The ED95 of mivacurium is greater in children than adults (0.10 mg/kg during narcotic anesthesia and 0.09 mg/kg during halothane anesthesia). [680] Children therefore require larger doses of mivacurium than adults do to achieve a given depth of neuromuscular blockade.[680] [681] Onset time, as with atracurium[670] and vecuronium,[682] is faster in children than adults, so maximal block is achieved in less than 2 minutes. A dose of 0.25 to 0.30 mg/kg facilitates tracheal intubation in about 90 seconds in children. A dose of twice the ED95 (0.2 mg/kg) results in only a 20% increase in the duration of blockade as compared with the ED95 .[681] In contrast to adults, large doses have less of a propensity to cause histamine release.

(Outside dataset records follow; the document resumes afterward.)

Lemma render_nil (today : date) (items : list item) :
  render items = [] -> render (map (substitute today) items) = [].
Proof.
  induction items as [|[t|n] items IH]; [reflexivity| |]; cbn [render flat_map render_item map].
  - intros H. apply app_eq_nil in H as [-> H]. now apply IH.
  - rewrite token_text_eq. discriminate.
Qed.

(** The query that [preprocess_query] builds from a template: every
    recognized variable has become its date, the rest is untouched. *)
Lemma processed_render (today : date) (items : list item) :
  template_ok items ->
  replace_remaining today
    (filter (fun var => contains var (render items)) (map fst DATE_VARIABLES))
    (render items)
  = render (map (substitute today) items).
Proof.
  intros Hok. rewrite replace_remaining_render.
  - f_equal. apply map_ext_in. intros [t|n] Hin; [reflexivity|].
    cbn [substitute_vars substitute].
    rewrite lookup_offset_spec, existsb_filter.
    { now destruct (existsb _ (map fst DATE_VARIABLES)). }
    intros v Hv. apply text_eqb_eq in Hv. subst v. now apply token_in_render.
  - apply (incl_Forall (l1 := map fst DATE_VARIABLES)).
    + intros v Hv. now apply filter_In in Hv as [Hv _].
    + apply date_variables_are_variables.
  - assumption.
Qed.

Lemma substitute_ok (today : date) (items : list item) :
  template_ok items -> template_ok (map (substitute today) items).
Proof.
  induction 1 as [|it items Hit _ IH]; [constructor|].
  constructor; [|assumption]. destruct it as [t|n]; cbn [substitute]; [assumption|].
  destruct (lookup_offset DATE_VARIABLES (token_text n)); [|assumption].
  apply strftime_brace_free.
Qed.

Lemma one_line_tokens_nil (items : list item) :
  render items = [] -> one_line_tokens items = [].
Proof.
  induction items as [|[t|n] items IH]; [reflexivity| |]; cbn [render flat_map render_item].
  - intros H. apply app_eq_nil in H as [_ H]. now apply IH.
  - rewrite token_text_eq. discriminate.
Qed.

(** ** The variables that remain *)

Lemma template_compiled : re_compile TEMPLATE_PATTERN = TEMPLATE_RE.
Proof. vm_compute. reflexivity. Qed.

Lemma lazy_body (k : groups) (name y : text) :
  brace_free name = true ->
  forall pos,
    rmatch NOFLAGS TAIL_RE pos (name ++ "}"%char :: "}"%char :: y) k finish
    = if one_line name then Some (pos + length name + 2, k) else None.
Proof.
  unfold TAIL_RE. cbn [rmatch]. induction name as [|c name IH]; intros Hn pos.
  - cbn [app star_loop cset_mem rmatch DOTALL IGNORECASE NOFLAGS orb one_line forallb].
    rewrite !eqc_refl. change (eqc "}" newline) with false. cbn [negb orelse].
    unfold finish, orelse. f_equal. f_equal. simpl. lia.
  - apply brace_free_cons in Hn as [Hc Hn].
    cbn [app star_loop one_line forallb cset_mem rmatch DOTALL IGNORECASE NOFLAGS orb].
    rewrite (proj2 (not_brace c Hc)).
    destruct (negb (eqc c newline)); [unfold orelse at 1|reflexivity]. cbn [andb].
    rewrite IH by assumption. fold (one_line name).
    destruct (one_line name); [|reflexivity]. simpl length. f_equal. f_equal. lia.
Qed.

Lemma rmatch_literal (fl : flags) (a c : ascii) (r : regex) (pos : nat) (s : text)
    (g : groups) (k : nat -> text -> groups -> outcome) :
  rmatch fl (Seq (Chr (CChar a)) r) pos (c :: s) g k
  = if cset_mem fl (CChar a) c then rmatch fl r (S pos) s g k else None.
Proof. reflexivity. Qed.

Lemma template_at_token (name y : text) :
  brace_free name = true ->
  match_at NOFLAGS TEMPLATE_RE (token_text name ++ y)
  = if one_line name then Some (length (token_text name), []) else None.
Proof.
  intros Hn. unfold match_at. rewrite token_text_eq. unfold TEMPLATE_RE.
  fold TAIL_RE. cbn [app]. rewrite !rmatch_literal.
  cbn [cset_mem IGNORECASE NOFLAGS]. rewrite !eqc_refl.
  change (fun pos (_ : text) (g : groups) => Some (pos, g)) with finish.
  rewrite <- app_assoc. cbn [app]. rewrite lazy_body by assumption.
  destruct (one_line name); [|reflexivity].
  f_equal. f_equal. simpl. rewrite length_app. simpl. lia.
Qed.

Lemma template_needs_brace (s : text) :
  startswith ["{"%char] s = false -> match_at NOFLAGS TEMPLATE_RE s = None.
Proof.
  destruct s as [|c s]; [reflexivity|]. cbn [startswith]. rewrite andb_true_r.
  intros H. unfold match_at, TEMPLATE_RE. cbn [rmatch cset_mem IGNORECASE NOFLAGS].
  now rewrite H.
Qed.

Lemma template_needs_two (c : ascii) (s : text) :
  eqc "{" c = false -> match_at NOFLAGS TEMPLATE_RE ("{"%char :: c :: s) = None.
Proof.
  intros H. unfold match_at, TEMPLATE_RE. cbn [rmatch cset_mem IGNORECASE NOFLAGS].
  now rewrite eqc_refl, H.
Qed.

(** Inside an item no match starts; in plain text none starts at all. *)
Lemma template_inside_item (it : item) (x1 x2 y : text) :
  item_ok it = true ->
  render_item it = x1 ++ x2 -> x2 <> [] ->
  (x1 <> [] \/ exists t, it = Plain t) ->
  match_at NOFLAGS TEMPLATE_RE (x2 ++ y) = None.
Proof.
  intros Hit E Hx2 Hx1. destruct it as [t|name]; cbn [render_item item_ok] in *.
  - apply template_needs_brace. clear Hx1.
    revert x1 E. induction t as [|c t IH]; intros x1 E.
    + destruct x1, x2; try discriminate. contradiction.
    + apply brace_free_cons in Hit as [Hc Ht]. destruct x1 as [|a x1]; simpl in E.
      * subst x2. cbn [app startswith]. now rewrite (proj1 (not_brace c Hc)).
      * injection E as _ E. now apply (IH Ht x1).
  - destruct Hx1 as [Hx1|[t Ht]]; [|discriminate].
    rewrite token_text_eq in E. destruct x1 as [|a [|b x1]]; [contradiction| |];
      simpl in E.
    + injection E as _ <-. cbn [app].
      destruct name as [|c name]; cbn [app].
      * now apply template_needs_two.
      * apply brace_free_cons in Hit as [Hc _].
        apply template_needs_two. now apply (not_brace c Hc).
    + injection E as _ _ E. apply template_needs_brace.
      now apply (no_open_after name x1 x2 y []).
Qed.

Lemma finditer_pass (m : matcher) (x y : text) :
  (forall x1 x2, x = x1 ++ x2 -> x2 <> [] -> m (x2 ++ y) = None) ->
  forall pos, finditer_from m pos 0 (x ++ y) = finditer_from m (pos + length x) 0 y.
Proof.
  induction x as [|c x IH]; intros H pos.
  - simpl. now rewrite Nat.add_0_r.
  - pose proof (H [] (c :: x) eq_refl ltac:(discriminate)) as E.
    cbn [app finditer_from] in E |- *. rewrite E, IH.
    + f_equal. simpl. lia.
    + intros x1 x2 E2. apply (H (c :: x1)). now rewrite E2.
Qed.

Lemma finditer_skip (m : matcher) (x y : text) :
  forall pos,
    finditer_from m pos (length x) (x ++ y) = finditer_from m (pos + length x) 0 y.
Proof.
  induction x as [|c x IH]; intros pos.
  - simpl. now rewrite Nat.add_0_r.
  - cbn [app length finditer_from]. rewrite IH. f_equal. lia.
Qed.

Lemma finditer_hit (m : matcher) (x y : text) (g : groups) (pos : nat) :
  x <> [] ->
  m (x ++ y) = Some (length x, g) ->
  finditer_from m pos 0 (x ++ y)
  = {| m_start := pos; m_len := length x; m_groups := g |}
      :: finditer_from m (pos + length x) 0 y.
Proof.
  destruct x as [|c x]; [contradiction|]. intros _ M.
  cbn [app finditer_from] in M |- *. rewrite M. f_equal.
  replace (length (c :: x) - 1) with (length x) by (simpl; lia).
  rewrite finditer_skip. f_equal. simpl. lia.
Qed.

Lemma group0_at (pre x y : text) (g : groups) :
  group0 (pre ++ x ++ y) {| m_start := length pre; m_len := length x; m_groups := g |}
  = x.
Proof.
  unfold group0. cbn [m_len m_start].
  rewrite skipn_app, skipn_all, Nat.sub_diag. cbn [app skipn].
  now rewrite firstn_app, firstn_all, Nat.sub_diag, firstn_O, app_nil_r.
Qed.

Lemma template_matches (items : list item) :
  template_ok items ->
  forall pre,
    map (group0 (pre ++ render items))
        (finditer_from (match_at NOFLAGS TEMPLATE_RE) (length pre) 0 (render items))
    = one_line_tokens items.
Proof.
  induction 1 as [|it items Hit Hok IH]; intros pre; [reflexivity|].
  cbn [render flat_map]. fold (render items).
  destruct it as [t|name].
  - cbn [render_item one_line_tokens]. rewrite finditer_pass.
    + rewrite <- length_app, app_assoc. apply IH.
    + intros x1 x2 E Hx2.
      apply (template_inside_item (Plain t) x1 x2); try assumption. right. now exists t.
  - cbn [render_item one_line_tokens]. fold (one_line name).
    pose proof (template_at_token name (render items) Hit) as M.
    destruct (one_line name).
    + rewrite (finditer_hit _ _ _ [] _ (token_text_not_nil name) M).
      cbn [map]. rewrite group0_at. f_equal.
      rewrite <- length_app, app_assoc. apply IH.
    + rewrite finditer_pass.
      * rewrite <- length_app, app_assoc. apply IH.
      * intros x1 x2 E Hx2. destruct x1 as [|a x1].
        -- simpl in E. subst x2. exact M.
        -- apply (template_inside_item (Token name) (a :: x1) x2); try assumption.
           left. discriminate.
Qed.

Lemma findall_template (items : list item) :
  template_ok items ->
  re_findall NOFLAGS (re_compile TEMPLATE_PATTERN) (render items) = one_line_tokens items.
Proof.
  intros Hok. unfold re_findall. rewrite template_compiled.
  change (count_groups TEMPLATE_RE =? 0) with true. cbv iota.
  apply (template_matches items Hok []).
Qed.

(** ** Date substitution *)

(** C8, as amended.  When no key of the table read from [dates.aql] occurs
    in the query (in particular when the file is missing, so that the table
    is empty), [preprocess_query] returns, for a query made of plain text
    and of variables [{{name}}]: the query in which every variable of
    [DATE_VARIABLES] has become the date [today] minus its offset, written
    [YYYY-MM-DD], and every other variable is untouched; and, logged as one
    warning, the variables left in the query that are written on one line.
    The function returns in every case. *)
Theorem date_substitution_without_expressions
    (aql_date_expressions : list (text * text)) (today : date) (items : list item) :
  template_ok items ->
  no_expression_for aql_date_expressions (render items) ->
  preprocess_query aql_date_expressions today (render items)
  = (render (map (substitute today) items),
     unreplaced_warning (one_line_tokens (map (substitute today) items))).
Proof.
  intros Hok Htable. unfold preprocess_query.
  destruct (truthy (render items)) eqn:T; cbn [negb].
  - rewrite (replace_aql_none _ _ Htable), processed_render by assumption.
    rewrite findall_template by now apply substitute_ok.
    reflexivity.
  - assert (E : render items = []) by (destruct (render items); [reflexivity|discriminate]).
    rewrite (one_line_tokens_nil _ (render_nil today items E)).
    rewrite (render_nil today items E), E. reflexivity.
Qed.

Facial flushing and transient hypotension are observed in about 10% to 15% of the pediatric population who receive 0.25 mg/kg mivacurium as a rapid 5- to 10-second injection.[680] Mivacurium's clinical duration of action is shorter in children than adults (12 versus 15 to 20 minutes). Because of its short duration of action, mivacurium is best used as an infusion in children for maintenance of relaxation. Infusion rates required by children (10 to 20 µg/kg/min) are about twice those required by adults, probably because of significantly higher butyrylcholinesterase activity.[683] [684]

Antagonism of residual neuromuscular blockade in the case of the various nondepolarizers is similar in children and adults. Fisher and associates [629] [685] described some minor variations in the neostigmine and edrophonium dosage for pediatric patients. For example, the ED50 of neostigmine for antagonism of a dTc-induced 90% block of the adductor pollicis twitch was 22.9 µg/kg in adults versus 15.5 µg/kg in infants.[629] In the case of edrophonium, the ED50 for antagonism of a dTc-induced 90% block was 128 µg/kg in adults. In children, the ED50 was 233 µg/kg, and in infants the ED50 was 145 µg/kg.[685] The rate of recovery of intermediate- or short-acting neuromuscular blockers is faster than that of long-acting drugs in children.[583] [686]

Neostigmine doses of up to 50 to 60 µg/kg or edrophonium doses of 500 to 1000 µg/kg should be used for antagonism of residual neuromuscular blockade in children. In all cases, tests of clinical recovery, such as head lift, leg lift, and cry, should be performed and documented for pediatric patients and adults.